Business Intelligence (BI) is not a new concept to the enterprise world, it has long held a core position in the integration and operation of businesses of reasonable complexity. Advances in BI technology over the past two decades have enabled two significant trends in the enterprise environment: systems integration and information management. Systems integration includes infrastructure communication, tools for application development and social collaboration for business process management. Information management on the other hand is about capturing, organizing and presenting the information.
Industry leaders taking advantage of these capabilities (to increase business flexibility and information transparency) have driven much of the value created by BI systems.
Integrated analysis capabilities is an area within BI platforms that has not developed as quickly. This form of analysis provides the ability to perform processing and analytics within the BI platform to drive modeling, simulation and predictive activities. Combined with previously implemented integration and information technologies, integrated analysis can support real-time, accurate decision making across business areas. Advances in server-side processing, data visualization, and predictive technologies have powered the rise of analytics and the improvements have not gone unnoticed. A Forrester Survey on BI analytics usage indicates that the majority of firms have already implemented or are planning to implement basic capabilities such as reporting, dashboards, performance, web and embedded analytics. The survey also found significant interest in advanced technologies including predictive, location and interactive discovery analytics.

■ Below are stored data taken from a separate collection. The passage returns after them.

(* ===== verification/OctetDocs.v ===== *)
(** * Documents as bytes

    A platform for examples whose bytes are octets, as the mesh server stores them: every document of [Wire.v] is
    written as the list of its fields and read back.  Strings and lists carry their length; a plain value is
    the number of its tree. *)

From S2P Require Import Prelude JsString Hlc Values Octets Encryption StoredFile Wire.
From S2P Require Import JsMap LocalStore Crdt Convergence Observation Adapter Codec Session MergeStore Manifest Flush.
From S2P Require Import Pull Compaction ChangeEffects LocalWrites Promises Engine Files.
From Stdlib Require Import Ascii.
From Stdlib Require String.

Open Scope stdpp_scope.

(** ** Writing and reading back *)
Class Ser (A : Type) := {
  ser : A → list Z;
  des : list Z → option (A * list Z);
  des_ser a rest : des (ser a ++ rest) = Some (a, rest) }.

(** An integer: its sign, and its binary digits from the lowest to a mark. *)
Fixpoint ser_pos (p : positive) : list Z :=
  match p with xO p => 0%Z :: ser_pos p | xI p => 1%Z :: ser_pos p | xH => [2%Z] end.
Fixpoint des_pos (l : list Z) : option (positive * list Z) :=
  match l with
  | [] => None
  | d :: l => if (d =? 2)%Z then Some (xH, l)
              else '(p, l) ← des_pos l; Some (if (d =? 0)%Z then xO p else xI p, l)
  end.
Lemma des_ser_pos p rest : des_pos (ser_pos p ++ rest) = Some (p, rest).
Proof. induction p as [p IH|p IH|]; cbn; [by rewrite IH..|done]. Qed.
#[global] Program Instance ser_Z : Ser Z := {
  ser z := match z with Z0 => [0%Z] | Zpos p => 1%Z :: ser_pos p | Zneg p => 2%Z :: ser_pos p end;
  des l := match l with
           | [] => None
           | s :: l => if (s =? 0)%Z then Some (0%Z, l)
                       else '(p, l) ← des_pos l; Some (if (s =? 1)%Z then Zpos p else Zneg p, l)
           end }.
Next Obligation. intros [|p|p] rest; cbn; [done|by rewrite des_ser_pos..]. Qed.
Program Definition ser_via {A B} `{Ser B} (f : A → B) (g : B → A) (Hgf : ∀ a, g (f a) = a) : Ser A := {|
  ser a := ser (f a); des l := '(b, l) ← des l; Some (g b, l) |}.
Next Obligation. intros A B HB f g Hgf a rest. cbn. rewrite des_ser. cbn. by rewrite Hgf. Qed.
#[global] Program Instance ser_prod {A B} `{Ser A} `{Ser B} : Ser (A * B) := {
  ser ab := ser ab.1 ++ ser ab.2;
  des l := '(a, l) ← des l; '(b, l) ← des l; Some ((a, b), l) }.
Next Obligation. intros A B HA HB [a b] rest. cbn. rewrite <- app_assoc, des_ser. cbn. by rewrite des_ser. Qed.
#[global] Program Instance ser_sum {A B} `{Ser A} `{Ser B} : Ser (A + B) := {
  ser x := match x with inl a => 0%Z :: ser a | inr b => 1%Z :: ser b end;
  des l := match l with
           | [] => None
           | t :: l => if (t =? 0)%Z then '(a, l) ← des l; Some (inl a, l) else '(b, l) ← des l; Some (inr b, l)
           end }.
Next Obligation. intros A B HA HB [a|b] rest; cbn; by rewrite des_ser. Qed.
#[global] Program Instance ser_unit : Ser () := { ser _ := []; des l := Some ((), l) }.
Next Obligation. by intros []. Qed.
#[global] Instance ser_option {A} `{Ser A} : Ser (option A) :=
  ser_via (B := A + ()) (λ o, match o with Some a => inl a | None => inr () end)
    (λ x, match x with inl a => Some a | inr _ => None end) ltac:(by intros []).
#[global] Instance ser_bool : Ser bool :=
  ser_via (λ b, if b : bool then 1%Z else 0%Z) (λ z, (z =? 1)%Z) ltac:(by intros []).

Fixpoint des_n {A} `{Ser A} (n : nat) (l : list Z) : option (list A * list Z) :=
  match n with
  | O => Some ([], l)
  | S n => '(a, l) ← des l; '(xs, l) ← des_n n l; Some (a :: xs, l)
  end.
Lemma des_n_ser {A} `{Ser A} (xs : list A) rest : des_n (length xs) ((xs ≫= ser) ++ rest) = Some (xs, rest).
Proof. induction xs as [|x xs IH]; [done|]. cbn. rewrite <- app_assoc, des_ser. cbn. by rewrite IH. Qed.
#[global] Program Instance ser_list {A} `{Ser A} : Ser (list A) := {
  ser xs := ser (Z.of_nat (length xs)) ++ (xs ≫= ser);
  des l := '(n, l) ← des l; des_n (Z.to_nat n) l }.
Next Obligation. intros A HA xs rest. cbn [ser des]. rewrite <- app_assoc, des_ser. cbn. rewrite Nat2Z.id. apply des_n_ser. Qed.
#[global] Program Instance ser_string : Ser string := ser_via (λ s, char_codes s) from_codes _.
Next Obligation. exact (@utf8_roundtrip toy_crypto). Qed.

(** A plain value is one number. *)
#[local] Existing Instance jsnum_countable.
Definition value_of (z : Z) : jsval :=
  match z with Z.pos p => default VUndefined (of_tree <$> decode p) | _ => VUndefined end.
Lemma value_of_encode v : value_of (Z.pos (encode (to_tree v))) = v.
Proof. unfold value_of. rewrite countable.decode_encode. apply of_to_tree. Qed.
#[global] Instance ser_jsval : Ser jsval := ser_via (λ v, Z.pos (encode (to_tree v))) value_of value_of_encode.
#[global] Instance ser_jsnum : Ser jsnum :=
  ser_via (λ n, match n with Num z => Some z | NaN => None end)
    (λ o, match o with Some z => Num z | None => NaN end) ltac:(by intros []).

(** ** The documents *)
#[global] Instance ser_column : Ser ColumnEntry :=
  ser_via (λ e, (value e, hlc e)) (λ '(v, h), mkColumn v h) ltac:(by intros []).
#[global] Instance ser_op : Ser Op :=
  ser_via (B := (string * string * list (string * ColumnEntry)) + (string * string * string))
    (λ o, match o with UpsertOp t r cs => inl (t, r, cs) | DeleteOp t r h => inr (t, r, h) end)
    (λ x, match x with inl (t, r, cs) => UpsertOp t r cs | inr (t, r, h) => DeleteOp t r h end) ltac:(by intros []).
#[global] Instance ser_change : Ser ChangeEntry :=
  ser_via (λ e, (ce_id e, ce_ts e, ce_device e, ce_user e, ce_hlc e, ce_ops e))
    (λ '(i, t, d, u, h, o), mkChange i t d u h o) ltac:(by intros []).
#[global] Instance ser_meta : Ser RowMeta :=
  ser_via (λ m, (rm_table m, rm_rowId m, rm_deleted m, rm_deletedHlc m, rm_schemaVersion m, rm_owner m, rm_key m))
    (λ '(t, r, d, h, v, o, k), mkMeta t r d h v o k) ltac:(by intros []).
Definition row_of_list (mp : RowMeta * list (string * ColumnEntry)) : Row := mkRow mp.1 (list_to_map mp.2).
Lemma row_of_list_row r : row_of_list (_meta r, map_to_list (payload r)) = r.
Proof. destruct r as [m p]. unfold row_of_list. cbn. by rewrite list_to_map_to_list. Qed.
#[global] Instance ser_row : Ser Row :=
  ser_via (B := RowMeta * list (string * ColumnEntry)) (λ r, (_meta r, map_to_list (payload r))) row_of_list row_of_list_row.
#[global] Instance ser_snapshot : Ser Snapshot :=
  ser_via (λ s, (sn_snapshotId s, sn_timestamp s, sn_hlc s, sn_epoch s, sn_schemaVersion s, sn_coveredChangeFiles s,
                 sn_tables s))
    (λ '(i, t, h, e, v, c, ts), mkSnapshot i t h e v c ts) ltac:(by intros []).
#[global] Instance ser_payload : Ser MeshPayload :=
  ser_via (λ p, (pl_hasMesh p, pl_meshId p, pl_kind p, pl_entry p, pl_snapshot p))
    (λ '(h, m, k, e, s), mkMeshPayload h m k e s) ltac:(by intros []).
#[global] Instance ser_server : Ser ServerConfig :=
  ser_via (λ s, (sv_managed s, sv_relayUrl s, sv_serverId s)) (λ '(m, r, i), mkServer m r i) ltac:(by intros []).
#[global] Instance ser_retention : Ser RetentionPolicyInput :=
  ser_via (λ r, (ri_compactAfterMs r, ri_maxOfflineDurationMs r)) (λ '(a, b), mkRetentionInput a b) ltac:(by intros []).
#[global] Instance ser_manifest : Ser Manifest :=
  ser_via (λ '(mkManifest m h),
      (m_generation m, m_parentGeneration m, m_writtenBy m, m_writtenAt m, m_version m, m_meshId m, m_schema m,
       m_encrypted m, (m_server m, m_createdAt m, m_epoch m, m_watermarkHlc m, m_snapshotPath m, m_deltaPath m,
       m_retention m, m_lineage m), h))
    (λ '(g, pg, wb, wa, v, mi, s, e, (sv, ca, ep, wm, sp, dp, r, l), h),
      mkManifest (mkManifestPayload g pg wb wa v mi s e sv ca ep wm sp dp r l) h) ltac:(by intros [[]]).
#[global] Instance ser_pointer : Ser ManifestPointer :=
  ser_via (λ p, (mp_currentGeneration p, mp_file p)) (λ '(g, f), mkPointer g f) ltac:(by intros []).
#[global] Instance ser_device : Ser DeviceMetadata :=
  ser_via (λ d, (dm_deviceId d, dm_registeredAt d, dm_lastSeenAt d, dm_userId d, dm_name d, dm_displayName d,
       dm_deviceType d, (dm_retired d, dm_observedManifestGeneration d, dm_observedEpoch d, dm_observedWatermarkHlc d,
       dm_observedAt d, dm_cutOffAt d, dm_cutOffReason d)))
    (λ '(a, b, c, d, e, f, g, (h, i, j, k, l, m, n)), mkDevice a b c d e f g h i j k l m n) ltac:(by intros []).
#[global] Instance ser_head : Ser ChangesHead := ser_via latestHlc mkHead ltac:(by intros []).
#[global] Instance ser_doc : Ser Doc :=
  ser_via (B := (MeshPayload + (Manifest + ManifestPointer)) + (DeviceMetadata + (ChangesHead + jsval)))
    (λ d, match d with
      | DPayload p => inl (inl p) | DManifest m => inl (inr (inl m)) | DPointer p => inl (inr (inr p))
      | DDevice d => inr (inl d) | DHead h => inr (inr (inl h)) | DOther v => inr (inr (inr v)) end)
    (λ x, match x with
      | inl (inl p) => DPayload p | inl (inr (inl m)) => DManifest m | inl (inr (inr p)) => DPointer p
      | inr (inl d) => DDevice d | inr (inr (inl h)) => DHead h | inr (inr (inr v)) => DOther v end) ltac:(by intros []).

(** ** The platform *)
Definition octet_parse (t : list Z) : result Doc :=
  match des t with Some (d, []) => Ok d | _ => Throw (JsError "SyntaxError") end.
Definition octet_decrypt (k : Z) (b : list Z) : result (list Z) :=
  match des b with
  | Some (k', t) => if (k' =? k)%Z then Ok t else Throw (JsError "decryption failed")
  | None => Throw (JsError "decryption failed")
  end.
Lemma octet_parse_ser d : octet_parse (ser d) = Ok d.
Proof. unfold octet_parse. by rewrite <- (app_nil_r (ser d)), des_ser. Qed.
Lemma octet_decrypt_own k t : octet_decrypt k (ser k ++ t) = Ok t.
Proof. unfold octet_decrypt. by rewrite des_ser, Z.eqb_refl. Qed.
Definition octet_platform : Platform := {|
  Text := list Z; Bytes := list Z; CryptoKey := Z; byteLength b := Z.of_nat (length b);
  stringify d := ser d; parse := octet_parse; encodeText t := t; decodeText b := b;
  encryptEntry k t := ser k ++ t; decryptEntry := octet_decrypt;
  hashPayload m := num_toString 10 (Num (m_generation m));
  parse_stringify d _ := octet_parse_ser d; decode_encode t := eq_refl; decrypt_encrypt := octet_decrypt_own |}.
Definition octet_view : @ByteView octet_platform := {|
  toBytes l := l : @Bytes octet_platform; ofBytes b := b : list Z;
  ofBytes_toBytes l := eq_refl; byteLength_toBytes l := eq_refl |}.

Analysis is the third leg of the next generation BI platform and is integral for business success. As the data flowing within organizations and from external sources continues to grow, analytics will be the only way to gain insight into vital business processes. The importance of time-efficient and even automated analytics then becomes key to bridging the gap between intuitive and fact-based decision making. Big data presents a tremendous opportunity and analytics is the key to unlocking that potential.
To prepare for analytics integration businesses should follow four main steps: identify, plan, train and measure.

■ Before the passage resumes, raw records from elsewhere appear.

(* ===== verification/Cloudflare.v ===== *)
(** * The adapter for the mesh server
    ([packages/core/src/adapters/cloudflare.ts], [adapters/http-status.ts])

    The client of [Worker.v]: every call of the engine is one HTTP request, and what its
    status says becomes an answer or an error.  [fetch] is the platform's, a class with the server and
    the network behind it.  A base URL is its origin, when it has one, and its pathname; a query is the one
    parameter the adapter sets.  The pairing capabilities are a value that the adapter only
    hands on. *)

From S2P Require Import Prelude JsString Hlc Values JsMap LocalStore Octets Encryption StoredFile.
From S2P Require Import Wire Crdt Convergence Observation Adapter Codec Session MergeStore Manifest Flush Pull.
From S2P Require Import Compaction ChangeEffects LocalWrites Promises Engine Files Ids Routes RowStore Worker.
From Stdlib Require Import Ascii.
From Stdlib Require String.

Open Scope stdpp_scope.

(** ** Requests *)
Inductive HttpBody :=
  | NoBody
  | JsonBody (v : jsval)
  | ByteBody (b : list Z).
Record HttpRequest := mkHttp {
  ht_method : string; ht_origin : option string; ht_pathname : string; ht_path : option string;
  ht_headers : list (string * string); ht_body : HttpBody }.
(** [an_retryAfter] is the one header of an answer that the adapter reads. *)
Record Answer := mkAnswer { an_response : Response; an_retryAfter : option string }.
Definition an_status (a : Answer) : Z := rs_status (an_response a).
(** [res.ok]. *)
Definition an_ok (a : Answer) : bool := success (an_status a).

(** What the platform does: [fetch] rejects or answers; [Number] and [Date.parse] of a header; the octets of a
    body that is not bytes already. *)
Class Fetch (N : Type) := {
  fetch : HttpRequest → M N Answer;
  textNumber : string → jsnum;
  textDate : string → jsnum;
  bodyOctets : Body → list Z }.

(** ** What a status means ([http-status.ts], [RemoteAccessError.kindForStatus]) *)
Definition kindForStatus (status : Z) (notFoundIsAccess : bool) : option remoteAccessKind :=
  if (status =? 401)%Z then Some Unauthenticated
  else if (status =? 403)%Z then Some Forbidden
  else if (status =? 404)%Z then (if notFoundIsAccess then Some NotFound else None)
  else if (status =? 429)%Z then Some RateLimited
  else if (status =? 503)%Z then Some PolicyUnavailable
  else None.

Section http_status.
Context {N : Type} `{!Fetch N}.

Definition retryAfterMs (now : Z) (header : option string) : option Z :=
  match opt_truthy header with
  | None => None
  | Some raw =>
      match textNumber raw with
      | Num seconds => if (0 <=? seconds)%Z then Some (seconds * 1000)%Z
                       else match textDate raw with Num at_ => Some (Z.max 0 (at_ - now)) | NaN => None end
      | NaN => match textDate raw with Num at_ => Some (Z.max 0 (at_ - now)) | NaN => None end
      end
  end.
Definition remoteAccessError (now : Z) (res : Answer) (notFoundIsAccess : bool) : option error :=
  kind ← kindForStatus (an_status res) notFoundIsAccess;
  Some (RemoteAccessErr kind (an_status res) (retryAfterMs now (an_retryAfter res))).
Definition httpFailure (now : Z) (res : Answer) (notFoundIsAccess : bool) (fallbackMessage : string) : error :=
  default (JsError (fallbackMessage +:+ ": HTTP " +:+ num_toString 10 (Num (an_status res))))
    (remoteAccessError now res notFoundIsAccess).
Definition throwIfAccessDenied (now : Z) (res : Answer) (notFoundIsAccess : bool) : result () :=
  match remoteAccessError now res notFoundIsAccess with Some err => Throw err | None => Ok () end.
End http_status.

(** ** Configuration and state *)
Record CloudflareAdapterConfig := mkCloudConfig {
  co_origin : option string; co_pathname : string; co_relayEnabled : bool;
  co_recoveryBase : option (option string * string); co_recoveryToken : option string;
  co_pairing : option jsval; co_now : Z }.
(** [.replace(/\/$/, "")]. *)
Definition trim_slash (s : string) : string :=
  if endsWith s "/" then str_take (String.length s - 1) s else s.

Record CloudflareAdapter (N : Type) := mkCloud {
  cl_token : option string; cl_authenticated : bool; cl_ensuredFolders : gset string; cl_net : N }.
Arguments mkCloud {_} _ _ _ _.
Arguments cl_token {_} _.
Arguments cl_authenticated {_} _.
Arguments cl_ensuredFolders {_} _.
Arguments cl_net {_} _.
Definition newCloudflareAdapter {N} (token : option string) (net : N) : CloudflareAdapter N :=
  mkCloud token false ∅ net.

Section adapter.
Context `{Platform} `{!ByteView} {N : Type} `{!Fetch N} (cfg : CloudflareAdapterConfig).
Notation C := (CloudflareAdapter N).

Definition setToken (token : option string) : M C () := modify (λ c,
  mkCloud token false (cl_ensuredFolders c) (cl_net c)).
Definition set_authenticated : M C () := modify (λ c,
  mkCloud (cl_token c) true (cl_ensuredFolders c) (cl_net c)).
Definition add_ensured (path : string) : M C () := modify (λ c,
  mkCloud (cl_token c) (cl_authenticated c) ({[path]} ∪ cl_ensuredFolders c) (cl_net c)).
Definition cloud_resetFolderCache (c : C) : C := mkCloud (cl_token c) (cl_authenticated c) ∅ (cl_net c).
Definition send (rq : HttpRequest) : M C Answer := λ c,
  let '(r, n) := fetch rq (cl_net c) in
  (r, mkCloud (cl_token c) (cl_authenticated c) (cl_ensuredFolders c) n).

(** ** URLs *)
Definition bearer (token : option string) : list (string * string) :=
  match opt_truthy token with Some t => [("Authorization", "Bearer " +:+ t)] | None => [] end.
Definition headers (c : C) (extra : list (string * string)) : list (string * string) := bearer (cl_token c) ++ extra.
Definition sealGuardHeader (guard : option string) : list (string * string) :=
  match opt_truthy guard with Some g => [("X-Interocitor-Seal-Guard", g)] | None => [] end.
Definition parseBaseUrl : result (option string * string) :=
  let pathname := trim_slash (co_pathname cfg) in
  if includes pathname "/io/" then Ok (co_origin cfg, pathname)
  else Throw (JsError "CloudflareAdapter baseUrl must include /io/<address>").
(** The base may be relative to the page. *)
Definition ioBaseUrl : result (option string * string) :=
  '(origin, pathname) ← parseBaseUrl; Ok (origin, trim_slash pathname).
(** The relay's address: the first [/io/] of the pathname becomes [/notify/]. *)
Definition replace_first (s from to : string) : string :=
  let i := indexOf s from 0 in
  if (i =? -1)%Z then s
  else slice s 0 i +:+ to +:+ slice_from s (i + Z.of_nat (String.length from)).
Definition notifyUrl (c : C) : result (option string * string * option string) :=
  '(origin, pathname) ← parseBaseUrl;
  Ok (origin, replace_first pathname "/io/" "/notify/", opt_truthy (cl_token c)).
Definition ioUrl (pathname : string) : result (option string * string) :=
  '(origin, base) ← ioBaseUrl;
  Ok (origin, base +:+ (if startsWith pathname "/" then pathname else "/" +:+ pathname)).
(** [new URL(text)] without a base rejects a relative one. *)
Definition absolute_url (url : option string * string) : result (option string * string) :=
  match url.1 with Some _ => Ok url | None => Throw (JsError "Invalid URL") end.
Definition fileUrl : result (option string * string) := u ← ioUrl "/file"; absolute_url u.
Definition storedFileUrl : result (option string * string) := u ← ioUrl "/stored-file"; absolute_url u.
Definition recoveryUrl (locator : string) : result (option string * string) :=
  match co_recoveryBase cfg with
  | None => Throw (JsError "Cloudflare recovery requires recoveryBaseUrl")
  | Some (origin, pathname) =>
      if negb (RECOVERY_LOCATOR_RE locator) then Throw (JsError "Invalid recovery locator")
      else Ok (origin, trim_slash pathname +:+ "/" +:+ locator)
  end.
Definition recoveryHeaders (c : C) : list (string * string) :=
  bearer (match co_recoveryToken cfg with Some t => Some t | None => cl_token c end).

(** A request with the adapter's headers to one of its routes; one that names a file; one with a JSON body. *)
Definition request (url : result (option string * string)) (method : string) (path : option string)
    (extra : list (string * string)) (body : HttpBody) : M C Answer :=
  u ← lift url;
  hs ← gets (λ c, headers c extra);
  send (mkHttp method u.1 u.2 path hs body).
Definition post (route path : string) : M C Answer :=
  request (ioUrl route) "POST" None [("Content-Type", "application/json; charset=utf-8")]
    (JsonBody (VObj [("path", VStr path)])).
Definition failure {B} (res : Answer) (notFoundIsAccess : bool) (message : string) : M C B :=
  throw (httpFailure (co_now cfg) res notFoundIsAccess message).

(** [await res.arrayBuffer()], and the JSON documents of the routes: a document of another shape has no such
    field, and a body that is no document is refused. *)
Definition arrayBuffer (res : Answer) : list Z :=
  match rs_body (an_response res) with BBytes b => b | body => bodyOctets body end.
Definition json_of {B} (f : Body → option B) (dflt : B) (res : Answer) : result B :=
  match f (rs_body (an_response res)) with
  | Some b => Ok b
  | None => match rs_body (an_response res) with
            | BEmpty | BText _ | BBytes _ | BRelay _ => Throw (JsError "Unexpected token in JSON")
            | _ => Ok dflt
            end
  end.
Definition listed_file (e : RowStore.FileEntry) : Wire.FileEntry :=
  mkFile (le_name e) (le_path e) (le_size e) (le_modified e).
Definition stored_info (i : StoredFileInfo) : StoredFileMetadata :=
  mkStoredMeta (si_name i) (si_path i) (si_size i) (si_modifiedTime i) (Some (si_uploadedAt i))
    (Some (si_uploadedByDeviceId i)) (Some (si_size i)) (si_lastAccessedAt i) (Some (si_useCount i)).

(** ** The calls of the engine *)
Definition cloud_authenticate : M C () :=
  res ← request (ioUrl "/health") "GET" None [] NoBody;
  if an_ok res then set_authenticated else failure res true "Cloudflare Worker unreachable".
(** What a QR code carries of it: no credentials. *)
Definition getHandshakeConfig : jsval :=
  VObj [("baseUrl", VStr (default "" (co_origin cfg) +:+ trim_slash (co_pathname cfg)))].
Definition getPairingCapabilities : option jsval := co_pairing cfg.

Definition cloud_ensureFolder (path : string) : M C () :=
  c ← gets id;
  if bool_decide (path ∈ cl_ensuredFolders c) then mret ()
  else
    res ← post "/ensure-folder" path;
    if negb (an_ok res) && negb (an_status res =? 405)%Z
    then failure res true ("Failed to ensure folder " +:+ path)
    else add_ensured path.
Definition cloud_listFiles (path : string) : M C (list Wire.FileEntry) :=
  res ← post "/list-files" path;
  if negb (an_ok res) then failure res true ("Failed to list files for " +:+ path)
  else lift (json_of (λ b, match b with BFiles l => Some (listed_file <$> l) | _ => None end) [] res).
Definition cloud_listFolders (path : string) : M C (list string) :=
  res ← post "/list-folders" path;
  if negb (an_ok res) then failure res true ("Failed to list folders for " +:+ path)
  else lift (json_of (λ b, match b with BFolders l => Some l | _ => None end) [] res).
Definition cloud_readFile (path : string) : M C Bytes :=
  res ← request fileUrl "GET" (Some path) [] NoBody;
  if negb (an_ok res) then failure res false ("Failed to read " +:+ path)
  else mret (toBytes (arrayBuffer res)).
Definition cloud_writeFile (path : string) (data : Bytes) : M C () :=
  res ← request fileUrl "PUT" (Some path) [("Content-Type", "application/octet-stream")] (ByteBody (ofBytes data));
  if negb (an_ok res) && negb (an_status res =? 201)%Z && negb (an_status res =? 204)%Z
  then failure res false ("Failed to write " +:+ path)
  else mret ().
Definition cloud_deleteFile (path : string) : M C () :=
  res ← request fileUrl "DELETE" (Some path) [] NoBody;
  if negb (an_ok res) && negb (an_status res =? 404)%Z && negb (an_status res =? 405)%Z
  then failure res false ("Failed to delete " +:+ path)
  else mret ().
(** A missing file, and any failure that is no access decision, is [null]. *)
Definition metadata_of {B} (f : Body → option (option B)) (res : Answer) : M C (option B) :=
  if (an_status res =? 404)%Z then mret None
  else
    lift (throwIfAccessDenied (co_now cfg) res false);;
    if negb (an_ok res) then mret None else lift (json_of f None res).
Definition cloud_getFileMetadata (path : string) : M C (option Wire.FileEntry) :=
  res ← post "/metadata" path;
  metadata_of (λ b, match b with
    | BFile f => Some ((λ '(name, path, size, modified, _), mkFile name path size (default "" modified)) <$> f)
    | _ => None
    end) res.

(** ** Recovery wrappers *)
Definition readRecoveryWrapper (locator : string) : M C (list Z) :=
  u ← lift (recoveryUrl locator);
  hs ← gets recoveryHeaders;
  res ← send (mkHttp "GET" u.1 u.2 None hs NoBody);
  if negb (an_ok res) then failure res false "Failed to read recovery wrapper" else mret (arrayBuffer res).
Definition writeRecoveryWrapper (locator : string) (data : list Z) : M C () :=
  u ← lift (recoveryUrl locator);
  hs ← gets recoveryHeaders;
  res ← send (mkHttp "PUT" u.1 u.2 None hs (ByteBody data));
  if negb (an_ok res) then failure res false "Failed to write recovery wrapper" else mret ().

(** ** Durable files *)
Definition cloud_putStoredFile (path : string) (data : Bytes) (uploadedByDeviceId sealGuard : option string)
    : M C (option StoredFileMetadata) :=
  res ← request storedFileUrl "PUT" (Some path)
          ([("Content-Type", "application/octet-stream");
            ("X-Interocitor-Device-Id", default "" uploadedByDeviceId)] ++ sealGuardHeader sealGuard)
          (ByteBody (ofBytes data));
  if negb (an_ok res) then failure res false ("Failed to upload stored file " +:+ path)
  else lift (json_of (λ b, match b with BStored f => Some (stored_info <$> f) | _ => None end) None res).
Definition cloud_getStoredFile (path : string) : M C Bytes :=
  res ← request storedFileUrl "GET" (Some path) [] NoBody;
  if negb (an_ok res) then failure res false ("Failed to read stored file " +:+ path)
  else mret (toBytes (arrayBuffer res)).
Definition cloud_deleteStoredFile (path : string) (sealGuard : option string) : M C () :=
  res ← request storedFileUrl "DELETE" (Some path) (sealGuardHeader sealGuard) NoBody;
  if negb (an_ok res) && negb (an_status res =? 404)%Z
  then failure res false ("Failed to delete stored file " +:+ path)
  else mret ().
Definition cloud_getStoredFileMetadata (path : string) : M C (option StoredFileMetadata) :=
  res ← post "/stored-file-metadata" path;
  metadata_of (λ b, match b with BStored f => Some (stored_info <$> f) | _ => None end) res.

(** The engine runs over it. *)
Definition cloud_ops : StorageOps C := {|
  isAuthenticated := cl_authenticated; authenticate := cloud_authenticate;
  ensureFolder := cloud_ensureFolder; listFiles := cloud_listFiles; readFile := cloud_readFile;
  writeFile := cloud_writeFile; deleteFile := cloud_deleteFile;
  resetFolderCache := cloud_resetFolderCache |}.
End adapter.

Identify critical business activities that can be better informed through data. This requires collaboration from stakeholders across the company in order to build an understanding of business processes and data availability.
Planning is the selection and physical integration of the appropriate technologies to address the business opportunity.
Training is arguably the pivotal step in a successful integration, as the value of analytics cannot be realized if workers do not utilize them or know how to interpret the results.
The measuring step ensures that the impact of any analytics implementation can be measured and captured for future optimization.